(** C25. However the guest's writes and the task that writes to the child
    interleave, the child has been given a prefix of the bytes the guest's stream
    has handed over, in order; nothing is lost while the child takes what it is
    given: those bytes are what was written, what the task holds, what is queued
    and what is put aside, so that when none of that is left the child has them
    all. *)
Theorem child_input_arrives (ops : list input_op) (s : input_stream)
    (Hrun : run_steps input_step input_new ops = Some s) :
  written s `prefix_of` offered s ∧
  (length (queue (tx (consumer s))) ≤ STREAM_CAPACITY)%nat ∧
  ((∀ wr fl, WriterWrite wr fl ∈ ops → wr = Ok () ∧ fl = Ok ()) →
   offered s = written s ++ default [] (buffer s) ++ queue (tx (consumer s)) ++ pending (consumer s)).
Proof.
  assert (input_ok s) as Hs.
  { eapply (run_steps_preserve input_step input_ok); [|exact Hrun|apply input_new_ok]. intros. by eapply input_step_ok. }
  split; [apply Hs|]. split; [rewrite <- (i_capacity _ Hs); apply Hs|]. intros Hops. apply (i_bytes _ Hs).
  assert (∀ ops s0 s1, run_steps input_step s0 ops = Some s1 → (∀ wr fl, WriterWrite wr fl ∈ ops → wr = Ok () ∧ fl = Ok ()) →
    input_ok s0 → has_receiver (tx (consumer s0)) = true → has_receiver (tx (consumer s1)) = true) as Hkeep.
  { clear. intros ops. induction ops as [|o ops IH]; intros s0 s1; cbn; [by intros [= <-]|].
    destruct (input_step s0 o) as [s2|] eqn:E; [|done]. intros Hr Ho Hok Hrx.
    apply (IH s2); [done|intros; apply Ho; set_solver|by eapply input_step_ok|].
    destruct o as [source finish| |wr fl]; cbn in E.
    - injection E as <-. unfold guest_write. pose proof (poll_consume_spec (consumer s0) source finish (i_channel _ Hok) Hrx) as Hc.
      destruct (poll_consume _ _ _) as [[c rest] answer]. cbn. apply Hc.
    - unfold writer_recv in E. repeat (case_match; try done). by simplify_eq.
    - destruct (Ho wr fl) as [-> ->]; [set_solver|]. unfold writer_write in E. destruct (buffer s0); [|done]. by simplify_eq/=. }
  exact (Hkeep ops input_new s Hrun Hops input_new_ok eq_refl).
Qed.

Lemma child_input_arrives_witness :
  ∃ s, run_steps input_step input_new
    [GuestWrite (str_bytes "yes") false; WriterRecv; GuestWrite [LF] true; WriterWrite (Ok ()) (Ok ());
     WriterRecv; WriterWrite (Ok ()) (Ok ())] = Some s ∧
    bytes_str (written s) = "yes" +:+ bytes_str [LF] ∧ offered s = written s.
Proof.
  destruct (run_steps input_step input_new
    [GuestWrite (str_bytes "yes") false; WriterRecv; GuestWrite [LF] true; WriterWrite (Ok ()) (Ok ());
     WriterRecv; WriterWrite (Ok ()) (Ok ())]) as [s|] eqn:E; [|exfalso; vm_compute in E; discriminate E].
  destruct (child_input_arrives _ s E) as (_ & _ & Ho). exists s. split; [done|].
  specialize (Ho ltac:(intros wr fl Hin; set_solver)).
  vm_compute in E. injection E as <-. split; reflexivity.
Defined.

---

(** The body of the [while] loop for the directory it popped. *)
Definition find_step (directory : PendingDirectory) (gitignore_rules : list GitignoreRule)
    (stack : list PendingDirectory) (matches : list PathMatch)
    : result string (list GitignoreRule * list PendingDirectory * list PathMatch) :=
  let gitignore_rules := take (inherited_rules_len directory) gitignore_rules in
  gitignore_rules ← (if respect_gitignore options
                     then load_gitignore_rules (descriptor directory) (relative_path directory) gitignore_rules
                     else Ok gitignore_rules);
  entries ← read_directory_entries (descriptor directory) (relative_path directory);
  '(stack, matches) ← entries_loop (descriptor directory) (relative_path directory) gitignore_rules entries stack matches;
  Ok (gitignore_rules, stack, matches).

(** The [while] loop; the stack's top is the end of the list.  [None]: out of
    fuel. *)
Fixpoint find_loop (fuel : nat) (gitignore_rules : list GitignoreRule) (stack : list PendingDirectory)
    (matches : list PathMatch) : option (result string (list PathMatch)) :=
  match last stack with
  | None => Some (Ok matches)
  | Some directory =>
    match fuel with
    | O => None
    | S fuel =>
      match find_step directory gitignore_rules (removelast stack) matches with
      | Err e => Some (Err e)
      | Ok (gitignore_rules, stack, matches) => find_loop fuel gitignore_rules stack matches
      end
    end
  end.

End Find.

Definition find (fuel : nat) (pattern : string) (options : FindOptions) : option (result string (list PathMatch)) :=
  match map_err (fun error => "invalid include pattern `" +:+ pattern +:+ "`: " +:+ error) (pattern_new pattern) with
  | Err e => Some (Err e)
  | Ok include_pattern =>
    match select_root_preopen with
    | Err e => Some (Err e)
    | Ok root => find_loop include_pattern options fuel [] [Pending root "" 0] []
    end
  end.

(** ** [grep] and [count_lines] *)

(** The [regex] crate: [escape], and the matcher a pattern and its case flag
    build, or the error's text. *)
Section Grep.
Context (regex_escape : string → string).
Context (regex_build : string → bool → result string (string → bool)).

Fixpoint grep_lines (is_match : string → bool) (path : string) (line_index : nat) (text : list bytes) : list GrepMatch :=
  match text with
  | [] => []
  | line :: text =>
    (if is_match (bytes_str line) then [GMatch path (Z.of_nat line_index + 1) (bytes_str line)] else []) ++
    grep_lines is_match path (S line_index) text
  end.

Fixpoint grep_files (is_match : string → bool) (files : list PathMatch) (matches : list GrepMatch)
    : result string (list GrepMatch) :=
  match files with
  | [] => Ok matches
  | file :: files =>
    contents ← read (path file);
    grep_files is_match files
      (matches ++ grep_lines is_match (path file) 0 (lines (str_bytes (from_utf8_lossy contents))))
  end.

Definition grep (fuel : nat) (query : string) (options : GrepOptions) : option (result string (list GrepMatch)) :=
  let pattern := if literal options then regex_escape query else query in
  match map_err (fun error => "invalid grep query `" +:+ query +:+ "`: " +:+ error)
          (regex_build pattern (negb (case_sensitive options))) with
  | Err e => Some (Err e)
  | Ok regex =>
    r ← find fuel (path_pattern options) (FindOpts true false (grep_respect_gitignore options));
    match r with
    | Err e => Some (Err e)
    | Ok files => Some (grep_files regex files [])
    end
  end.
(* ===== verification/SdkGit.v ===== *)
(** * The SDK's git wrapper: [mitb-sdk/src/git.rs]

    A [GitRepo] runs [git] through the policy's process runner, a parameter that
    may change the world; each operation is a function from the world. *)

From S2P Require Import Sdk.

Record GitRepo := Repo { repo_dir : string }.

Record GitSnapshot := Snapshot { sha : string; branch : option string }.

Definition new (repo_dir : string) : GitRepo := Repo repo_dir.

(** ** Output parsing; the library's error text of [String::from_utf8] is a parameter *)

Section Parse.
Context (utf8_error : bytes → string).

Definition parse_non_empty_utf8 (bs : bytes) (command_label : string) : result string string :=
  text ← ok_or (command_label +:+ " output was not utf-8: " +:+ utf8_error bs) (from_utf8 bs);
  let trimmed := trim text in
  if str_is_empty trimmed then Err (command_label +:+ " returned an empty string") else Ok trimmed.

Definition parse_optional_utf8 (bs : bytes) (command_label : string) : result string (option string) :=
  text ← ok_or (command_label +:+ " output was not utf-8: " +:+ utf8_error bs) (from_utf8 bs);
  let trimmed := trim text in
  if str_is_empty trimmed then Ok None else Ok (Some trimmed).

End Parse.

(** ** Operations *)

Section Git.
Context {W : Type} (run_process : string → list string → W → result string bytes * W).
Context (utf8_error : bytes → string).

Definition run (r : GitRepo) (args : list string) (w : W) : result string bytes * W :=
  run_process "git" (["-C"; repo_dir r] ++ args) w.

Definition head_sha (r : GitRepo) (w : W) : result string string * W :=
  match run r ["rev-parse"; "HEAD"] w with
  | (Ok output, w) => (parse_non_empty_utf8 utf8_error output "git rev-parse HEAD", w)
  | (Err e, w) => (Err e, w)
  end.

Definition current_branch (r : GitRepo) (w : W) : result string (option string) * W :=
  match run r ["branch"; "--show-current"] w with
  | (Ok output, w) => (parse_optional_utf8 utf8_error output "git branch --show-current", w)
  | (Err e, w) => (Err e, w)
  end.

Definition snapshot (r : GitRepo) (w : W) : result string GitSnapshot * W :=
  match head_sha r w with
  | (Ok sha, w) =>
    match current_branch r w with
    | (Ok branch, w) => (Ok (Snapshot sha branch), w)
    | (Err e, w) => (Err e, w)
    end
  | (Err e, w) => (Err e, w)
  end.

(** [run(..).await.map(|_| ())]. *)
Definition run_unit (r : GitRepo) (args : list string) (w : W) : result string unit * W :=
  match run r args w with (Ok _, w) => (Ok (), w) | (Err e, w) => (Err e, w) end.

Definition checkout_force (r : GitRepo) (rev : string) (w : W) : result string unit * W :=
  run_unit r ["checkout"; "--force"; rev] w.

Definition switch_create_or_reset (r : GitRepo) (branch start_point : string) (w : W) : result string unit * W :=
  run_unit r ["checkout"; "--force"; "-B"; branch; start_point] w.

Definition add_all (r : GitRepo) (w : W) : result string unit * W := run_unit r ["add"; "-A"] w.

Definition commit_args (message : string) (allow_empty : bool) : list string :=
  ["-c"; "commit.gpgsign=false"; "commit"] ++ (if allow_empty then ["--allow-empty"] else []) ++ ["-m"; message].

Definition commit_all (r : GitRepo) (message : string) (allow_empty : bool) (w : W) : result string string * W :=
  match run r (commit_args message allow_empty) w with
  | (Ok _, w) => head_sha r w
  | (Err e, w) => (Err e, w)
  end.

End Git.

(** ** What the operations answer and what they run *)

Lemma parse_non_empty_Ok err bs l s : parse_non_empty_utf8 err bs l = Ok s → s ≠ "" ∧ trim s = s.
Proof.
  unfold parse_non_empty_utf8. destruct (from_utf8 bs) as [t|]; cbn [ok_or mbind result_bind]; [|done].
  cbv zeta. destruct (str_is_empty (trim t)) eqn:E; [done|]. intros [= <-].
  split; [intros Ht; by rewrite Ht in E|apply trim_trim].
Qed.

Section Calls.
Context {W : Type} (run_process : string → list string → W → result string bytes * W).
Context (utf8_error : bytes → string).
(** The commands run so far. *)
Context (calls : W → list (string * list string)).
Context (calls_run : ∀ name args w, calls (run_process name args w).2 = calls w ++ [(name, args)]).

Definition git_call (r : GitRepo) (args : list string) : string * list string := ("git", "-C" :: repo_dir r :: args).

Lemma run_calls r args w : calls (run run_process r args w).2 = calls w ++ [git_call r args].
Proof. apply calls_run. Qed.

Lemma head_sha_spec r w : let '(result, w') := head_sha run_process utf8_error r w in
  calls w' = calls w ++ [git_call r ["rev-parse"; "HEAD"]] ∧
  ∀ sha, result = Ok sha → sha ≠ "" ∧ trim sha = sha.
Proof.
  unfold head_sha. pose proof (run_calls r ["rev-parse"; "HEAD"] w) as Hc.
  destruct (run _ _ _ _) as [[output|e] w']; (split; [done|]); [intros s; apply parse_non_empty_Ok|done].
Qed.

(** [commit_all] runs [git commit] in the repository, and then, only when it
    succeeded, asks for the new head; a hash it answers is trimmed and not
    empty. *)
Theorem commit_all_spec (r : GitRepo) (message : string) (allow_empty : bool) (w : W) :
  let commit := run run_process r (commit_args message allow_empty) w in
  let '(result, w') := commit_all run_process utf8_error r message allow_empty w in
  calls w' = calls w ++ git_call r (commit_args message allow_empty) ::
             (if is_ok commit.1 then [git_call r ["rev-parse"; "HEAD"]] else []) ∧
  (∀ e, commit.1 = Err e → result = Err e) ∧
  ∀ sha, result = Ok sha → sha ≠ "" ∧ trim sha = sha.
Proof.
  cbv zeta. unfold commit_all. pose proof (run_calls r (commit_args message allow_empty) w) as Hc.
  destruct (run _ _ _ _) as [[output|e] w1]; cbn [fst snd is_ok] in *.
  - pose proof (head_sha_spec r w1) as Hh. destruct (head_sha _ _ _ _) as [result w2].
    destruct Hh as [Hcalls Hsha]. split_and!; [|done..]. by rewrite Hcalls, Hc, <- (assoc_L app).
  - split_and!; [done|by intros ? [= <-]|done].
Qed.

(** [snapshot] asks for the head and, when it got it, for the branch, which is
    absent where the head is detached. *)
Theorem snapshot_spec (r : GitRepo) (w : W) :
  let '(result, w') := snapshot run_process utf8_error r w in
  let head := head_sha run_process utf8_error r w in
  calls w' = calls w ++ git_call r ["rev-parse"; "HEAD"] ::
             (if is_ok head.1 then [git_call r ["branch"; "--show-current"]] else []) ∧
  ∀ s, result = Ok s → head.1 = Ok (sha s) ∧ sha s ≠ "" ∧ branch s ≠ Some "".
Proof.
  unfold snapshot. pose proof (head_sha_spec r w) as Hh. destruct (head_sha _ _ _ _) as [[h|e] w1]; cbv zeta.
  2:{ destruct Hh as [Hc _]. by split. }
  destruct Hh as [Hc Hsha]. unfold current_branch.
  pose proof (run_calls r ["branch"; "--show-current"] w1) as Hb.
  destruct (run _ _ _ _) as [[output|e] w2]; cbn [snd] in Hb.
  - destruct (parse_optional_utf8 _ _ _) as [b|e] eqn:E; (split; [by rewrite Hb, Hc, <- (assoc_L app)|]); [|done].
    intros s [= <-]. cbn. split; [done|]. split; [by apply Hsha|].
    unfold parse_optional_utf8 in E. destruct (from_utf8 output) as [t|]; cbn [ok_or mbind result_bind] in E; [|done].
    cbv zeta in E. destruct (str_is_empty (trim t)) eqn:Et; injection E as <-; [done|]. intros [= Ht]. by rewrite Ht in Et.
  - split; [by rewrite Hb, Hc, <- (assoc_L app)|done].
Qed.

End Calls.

### What the exercise asks
The required output is every line above that contains the string "Lemma".

### Result of the exercise
Lemma child_input_arrives_witness :
Lemma parse_non_empty_Ok err bs l s : parse_non_empty_utf8 err bs l = Ok s → s ≠ "" ∧ trim s = s.
Lemma run_calls r args w : calls (run run_process r args w).2 = calls w ++ [git_call r args].
Lemma head_sha_spec r w : let '(result, w') := head_sha run_process utf8_error r w in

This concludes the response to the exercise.